Missouri is about to become the latest state to allow unfettered ticket reselling while it continues to wage a legal battle against two brokers it claims misrepresented tickets the companies didn’t have in their possession.
The state will begin allowing ticket reselling on Wednesday, Nov. 28, following Connecticut, New York and Minnesota, among others.
Yet, the Show Me State is looking for GoTickets and TicketsNow to show them some justice after allegedly selling tickets for Hannah Montana concerts in St. Louis and Kansas City and then giving customers different seats. In a separate legal matter between GoTickets and Missouri Attorney General Jay Nixon, the company has been forced to stop reselling tickets for the Kansas/Missouri college football game on Nov. 24.
John Fougere, press secretary for Attorney General Nixon, told TicketNews that the state decided to pursue the brokers, and not the event’s producers that sold tickets to brokers, in part because of the public outcry over the Hannah Montana matter. Current Missouri law prohibits the resale of sports tickets at a profit, and St. Louis and Kansas City further prohibit reselling of tickets to any event at a premium, which is also part of the two lawsuits.
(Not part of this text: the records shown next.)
Lemma good_receive w t k n :
  good w -> receive (net w) t = Some (k, n) -> good (mkWorld n (received w ++ [(t, k)]) (answers w)).
Proof.
  intros [Hq Hqd Hrc Ho Hr Hok Ha Hs]. unfold receive.
  destruct (transports (net w) !! t) as [tr|] eqn:Et; [|done]. destruct (rpcCh tr) as [|k' ch] eqn:Ech; [done|].
  intros [= -> <-]. pose proof (Hq t tr Et) as Hnd. rewrite Ech in Hnd. apply NoDup_cons in Hnd as [Hk Hnd].
  assert (sent (net w) t k) as Hsent by (eapply Hqd; [done|]; rewrite Ech; left).
  assert (forall u, ~ (u, k) ∈ received w) as Hnew.
  { intros u Hin. destruct (Hrc u k Hin) as [(c & Hc & Hp & _) Hno]. destruct Hsent as (c' & Hc' & Hp' & _).
    assert (u = t) as -> by congruence. apply (Hno tr Et). rewrite Ech. left. }
  split; cbn [net received answers transports calls]; try done.
  - intros u x Hx. apply list_lookup_insert_Some in Hx as [(<- & <- & _)|[_ Hx]]; [done|by eapply Hq].
  - intros u x i Hx Hin. apply list_lookup_insert_Some in Hx as [(<- & <- & _)|[_ Hx]]; [|by eapply Hqd].
    eapply Hqd; [exact Et|]. rewrite Ech. by right.
  - intros u i Hin. apply elem_of_app in Hin as [Hin|[= -> ->]%list_elem_of_singleton].
    + destruct (Hrc u i Hin) as [? Hno]. split; [done|]. intros x Hx.
      apply list_lookup_insert_Some in Hx as [(<- & <- & _)|[_ Hx]]; [|by apply Hno].
      cbn [set_rpcCh rpcCh]. intros Hi. apply (Hno tr Et). rewrite Ech. by right.
    + split; [done|]. intros x Hx. apply list_lookup_insert_Some in Hx as [(_ & <- & _)|[Hne _]]; done.
  - rewrite fmap_app. change ([(t, k)].*2) with [k]. apply NoDup_app. split; [done|]. split; [|apply NoDup_singleton].
    intros i Hi ->%list_elem_of_singleton. apply list_elem_of_fmap in Hi as ([u i] & -> & Hi). by apply (Hnew u).
  - intros i resp Hi. destruct (Ha i resp Hi) as [u Hu]. exists u. apply elem_of_app. by left.
Qed.

Lemma good_respond w t k resp :
  good w -> (t, k) ∈ received w -> ~ (k ∈ (answers w).*1) ->
  good (mkWorld (Respond (net w) k resp) (received w) (answers w ++ [(k, resp)])).
Proof.
  intros Hg Hin Hnew.
  assert (good (mkWorld (net w) (received w) (answers w ++ [(k, resp)]))) as Hg'.
  { destruct Hg as [Hq Hqd Hrc Ho Hr Hok Ha Hs]. split; cbn [net received answers]; try done.
    - intros i c r Hc Hr0. apply elem_of_app. left. by eapply Hr.
    - intros i c r Hc Hst. destruct (Hok i c r Hc Hst). split; [|done]. apply elem_of_app. by left.
    - intros i r [Hi|[= -> ->]%list_elem_of_singleton]%elem_of_app; [by eapply Ha|by exists t].
    - rewrite fmap_app. change ([(k, resp)].*1) with [k]. apply NoDup_app. split; [done|]. split; [|apply NoDup_singleton].
      intros i Hi ->%list_elem_of_singleton. by apply Hnew. }
  unfold Respond. destruct (calls (net w) !! k) as [c|] eqn:Ec; [|done].
  destruct (c_respCh c) eqn:Er; [done|].
  apply (good_call (mkWorld (net w) (received w) (answers w ++ [(k, resp)])) k c); cbn [net received answers]; try done.
  - intros r [= <-]. apply elem_of_app. right. by apply list_elem_of_singleton.
  - intros r Hst. by apply (gd_ok _ Hg' k c r).
Qed.

Lemma call_result_Ok cmd resp r : call_result cmd resp = Ok r -> r = resp.
Proof. destruct resp, cmd; simpl; congruence. Qed.

Lemma good_step w w' : good w -> step w w' -> good w'.
Proof.
  intros Hg Hstep. pose proof Hg as [_ _ _ _ Hr Hok _ _]. destruct Hstep.
  - unfold begin_call. destruct (transports (net w) !! t) as [tr|]; [|by destruct w].
    destruct (peers tr !! target) as [peer|]; [|by destruct w]. cbn [fst].
    apply good_calls; [done|..].
    + intros k c Hc. exists c. split; [by apply lookup_app_l_Some|done].
    + intros k c resp [Hc|[_ Hc]]%lookup_app_Some; [by eapply Hr|].
      destruct (k - length (calls (net w)))%nat; [|done]. by injection Hc as <-.
    + intros k c resp [Hc|[_ Hc]]%lookup_app_Some; [by eapply Hok|].
      destruct (k - length (calls (net w)))%nat; [|done]. by injection Hc as <-.
  - by apply good_offer.
  - unfold send_timeout. destruct (calls (net w) !! k) as [c|] eqn:Ec; [|by destruct w].
    destruct (c_stage c) eqn:Est; [|by destruct w..].
    eapply good_call; [done|done|done|done| |done]. intros resp E. by eapply Hr.
  - unfold finish. destruct (calls (net w) !! k) as [c|] eqn:Ec; [|by destruct w].
    destruct (c_stage c) eqn:Est; [by destruct w| |by destruct w].
    destruct (c_respCh c) as [resp|] eqn:Er; [|by destruct w].
    eapply good_call; [done|done|done|done|done|]. cbn [c_stage c_cmd]. intros r [= E].
    pose proof (call_result_Ok _ _ _ E) as ->. split; [by eapply Hr|done].
  - unfold wait_timeout. destruct (calls (net w) !! k) as [c|] eqn:Ec; [|by destruct w].
    destruct (c_stage c) eqn:Est; [by destruct w| |by destruct w].
    eapply good_call; [done|done|done|done| |done]. intros resp E. by eapply Hr.
  - by eapply good_receive.
  - by eapply good_respond.
  - by eapply good_table.
Qed.

Lemma reachable_good w w' : good w -> rtc step w w' -> good w'.
Proof. intros Hg H. induction H as [|w1 w2 w3 Hs _ IH]; [done|]. apply IH. by eapply good_step. Qed.

(** Transports that have just been made, or connected since. *)
Definition fresh (w : world) : Prop :=
  calls (net w) = [] /\ received w = [] /\ answers w = [] /\
  forall t tr, transports (net w) !! t = Some tr -> rpcCh tr = [].

Lemma fresh_good w : fresh w -> good w.
Proof.
  intros (Hc & Hrc & Ha & Hq). split; rewrite ?Hc, ?Hrc, ?Ha; simpl; try done; try apply NoDup_nil_2.
  - intros t tr Ht. rewrite (Hq t tr Ht). apply NoDup_nil_2.
  - intros t tr k Ht. rewrite (Hq t tr Ht). by intros ?%elem_of_nil.
  - intros t k Hin. by apply elem_of_nil in Hin.
  - intros k resp Hin. by apply elem_of_nil in Hin.
Qed.

(** ** Theorems *)

(** C27: calls through the in-memory transport.  Whatever happens in whatever
    order, time running out and peers disconnected included, a node receives
    each request at most once, and only the node for which its call was begun
    receives it; and a call that returns an answer returns the one
    that node gave to that very request, of the kind that was asked for. *)
Theorem inmem_calls w w' :
  fresh w -> rtc step w w' ->
  NoDup (received w').*2 /\
  (forall t k, (t, k) ∈ received w' -> exists c, calls (net w') !! k = Some c /\ c_peer c = t) /\
  (forall k c resp, calls (net w') !! k = Some c -> c_stage c = Returned (Ok resp) ->
     (c_peer c, k) ∈ received w' /\ (k, resp) ∈ answers w' /\ call_result (c_cmd c) resp = Ok resp /\
     forall other, (k, other) ∈ answers w' -> other = resp).
Proof.
  intros Hf Hrun. pose proof (reachable_good _ _ (fresh_good _ Hf) Hrun) as [_ _ Hrc Ho _ Hok Ha Hs].
  split; [done|]. split.
  - intros t k Hin. destruct (Hrc t k Hin) as [(c & Hc & Hp & _) _]. by exists c.
  - intros k c resp Hc Hst. destruct (Hok k c resp Hc Hst) as [Hin Hres].
    split; [|split; [done|split; [done|]]].
    + destruct (Ha k resp Hin) as [t Ht]. destruct (Hrc t k Ht) as [(c' & Hc' & Hp & _) _].
      assert (c_peer c = t) as -> by congruence. done.
    + intros other Hoth. apply list_elem_of_lookup in Hin as [i Hi], Hoth as [j Hj].
      assert (i = j) as ->.
      { eapply NoDup_lookup; [exact Hs|..]; rewrite list_lookup_fmap, ?Hi, ?Hj; done. }
      congruence.
Qed.

(** Two transports; a call over a connection that is cut before its answer. *)
Definition wit_start : world :=
  mkWorld (mkNetwork [Connect (NewInmemTransport (str "a")) (str "b") 1; NewInmemTransport (str "b")] []) [] [].

Definition wit_cmd : Command := CmdRequestVote (mkVoteReq 1 (str "a") 0 0).
Definition wit_resp : RPCResponse := RespRequestVote (mkVoteResp 1 true).

Definition wit_end : world :=
  mkWorld (mkNetwork [DisconnectAll (Connect (NewInmemTransport (str "a")) (str "b") 1); NewInmemTransport (str "b")]
             [mkCall (str "b") wit_cmd 1 (Returned (Ok wit_resp)) None]) [(1, 0)]%nat [(0%nat, wit_resp)].

Lemma wit_run : rtc step wit_start wit_end.
Proof.
  eapply rtc_l; [apply (step_begin _ 0 (str "b") wit_cmd)|].
  eapply rtc_l; [apply (step_offer _ 0)|].
  eapply rtc_l; [eapply (step_table _ 0 _ DisconnectAll); reflexivity|].
  eapply rtc_l; [apply (step_receive _ 1 0); reflexivity|].
  eapply rtc_l; [apply (step_respond _ 1 0 wit_resp); [vm_compute; left|by intros ?%elem_of_nil]|].
  eapply rtc_l; [apply (step_finish _ 0)|]. apply rtc_refl.
Qed.

Lemma wit_fresh : fresh wit_start.
Proof. split_and!; try done. intros [|[|t]] tr H; by simplify_eq/=. Qed.

Lemma inmem_calls_witness :
  NoDup (received wit_end).*2 /\ (1, 0)%nat ∈ received wit_end /\ call_result wit_cmd wit_resp = Ok wit_resp.
Proof.
  destruct (inmem_calls wit_start wit_end wit_fresh wit_run) as (Hn & _ & H).
  destruct (H 0%nat _ wit_resp eq_refl eq_refl) as (Hr & _ & Hc & _). exact (conj Hn (conj Hr Hc)).
Defined.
“We received about 40 complaints concerning brokers about the two shows,” Fougere said. In both lawsuits, the state is claiming that despite the two companies listing and selling certain tickets, they allegedly did not supply the tickets buyers were expecting, but the companies still charged a premium for the seats. Recently, TicketsNow changed its policy regarding Hannah Montana tickets, requiring sellers to physically have the tickets in their possession before listing and selling them.
On Wednesday, everything will change in Missouri as it relates to ticket reselling, and anyone will be able to resell a ticket for any event at any price. Fougere said the state has no plans to challenge event producers about withholding or selling blocks of tickets to brokers, but brokers still might find themselves in the crosshairs.
“We will certainly review any and all complaints about misrepresented ticket sales where brokers list one set of tickets and then sell another,” Fougere said.